WADA cracks down on banned drugs

The World Anti-Doping Agency (Wada) has widened the net on performance-enhancing drugs by creating a new class of banned substances that includes drugs sold on the black market before approval by the pharmaceutical industry.

Wada has also reduced the classification of a stimulant involved in a dozen doping cases in India, opening the chance for some athletes to be cleared to compete in next month's Commonwealth Games.

At a meeting in Montreal last weekend, Wada's executive committee approved a new banned list for 2011 that will go in effect on 1 January 2010.

The most significant change is the addition of a new section on "non-approved substances," a move to combat cheating with drugs that are still under clinical development by medical companies.

Looking at what’s on the black market

"The intention is to look at things that are on the black market before they've been launched by the pharmaceutical industry," Wada director general David Howman said. "While substances are in the research and development stage, sometimes they do get out there.

"We just want to make sure that there is some way that they can be covered because we are alert to the fact that they're picked up."

Howman cited the example of CERA, an advanced version of the endurance-enhancing blood hormone EPO that has been at the centre of several cycling and Olympic doping scandals.

"It came on the market in May or June 2008, but then we found out that it was on the black market as far back as 2005," Howman said.

Disqualified athletes

After a French lab devised a test for CERA, four riders were caught using the drug at the 2008 Tour de France. Last year, the International Olympic Committee retested samples from the 2008 Beijing Olympics and disqualified five athletes for CERA use.
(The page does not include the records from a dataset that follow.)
(* ===== verification/CatchUp.v ===== *)
(** How a follower that has fallen behind catches up: from the first heartbeat the leader
    learns where the follower is, and the second brings it to the leader's log, whatever
    the leader took the follower's log to be before. *)
From S2P Require Export NodeFacts.

Section catch_up.
Context {W : World} {F : RaftFns}.
Context (m : nat) (gid : Z) (l : list LogEntry.t).

(** * The leader's sending loop *)

(** What sending leaves as it is. *)
Record kept (s s' : Server.t) : Prop := {
  kept_id : Server.Id s' = Server.Id s;
  kept_rt : Server.rtgroups s' = Server.rtgroups s;
  kept_groups : Server.raftgroups s' = Server.raftgroups s;
  kept_DB : Server.DB s' = Server.DB s;
  kept_host id : read_host s' id = read_host s id;
  kept_key id : read_key s' id = read_key s id
}.

#[global] Instance kept_preorder : PreOrder kept.
Proof using. split; [by intros s|]. intros s1 s2 s3 [] []. split; congruence. Qed.

Lemma kept_holds s s' : kept s s' → holds s m gid l → holds s' m gid l.
Proof using.
  intros [_ Hr Hg Hd _ _] [(rt & g & [H1 H2] & Hid) Hu Hl]. split; [|done|by rw Hd].
  exists rt, g. split; [|done]. split; [by rw Hr|by rw Hg].
Qed.

Lemma kept_cache s f calls :
  kept s (Server.upd_calls (λ _, calls) (cache_host s f)).
Proof using.
  pose proof (untouched_same _ _ (same_answers_GetHost f s)) as [Hi _ Hh Hk].
  pose proof (quiet_GetHost f s) as (hs & ks & Hq).
  change (GetHost f s).2 with (cache_host s f) in *. split.
  - exact Hi.
  - by rw Hq.
  - by rw Hq.
  - exact (cache_host_DB s f).
  - exact Hh.
  - exact Hk.
Qed.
"I don't think anybody got off in the past," Howman said. "This is more about looking to the future. There wasn't a loophole that has been exposed. This is more a hole without the loop."

Also on the new non-approved list are veterinary substances that have been used for medicinal purposes in humans in the past.

Although they have since been discontinued, Wada says the drugs can still be obtained illegally for performance enhancement.

WADA also loosened the classification of Methylexanemine to the "specified stimulant" list, which covers drugs that are more susceptible to inadvertent use and can carry reduced penalties.

Indian athletes tested positive

About a dozen Indian athletes have tested positive for the drug in recent months, including seven who were on India's team for the Commonwealth Games in New Delhi.

Wada said Methylexanemine was sold as a medicine until the early 1970s and has now reappeared in some nutritional supplements and cooking oils.

Sanctions for use of the drug can be reduced if athletes can prove they did not intend to enhance performance. Penalties can range from a warning to a two-year ban.

Wada said the change was not related to the new Indian cases, but the agency notified India's national anti-doping body of the impending decision.

Athletes will have to go to an Indian tribunal to argue their case. If they receive only a warning, they would have a chance to compete in the Commonwealth Games.

"The onus is still on the athlete to prove to the satisfaction of the tribunal that this is how it got into their body and the tribunal has to accept that," Howman said. "Wada also retains a right of appeal."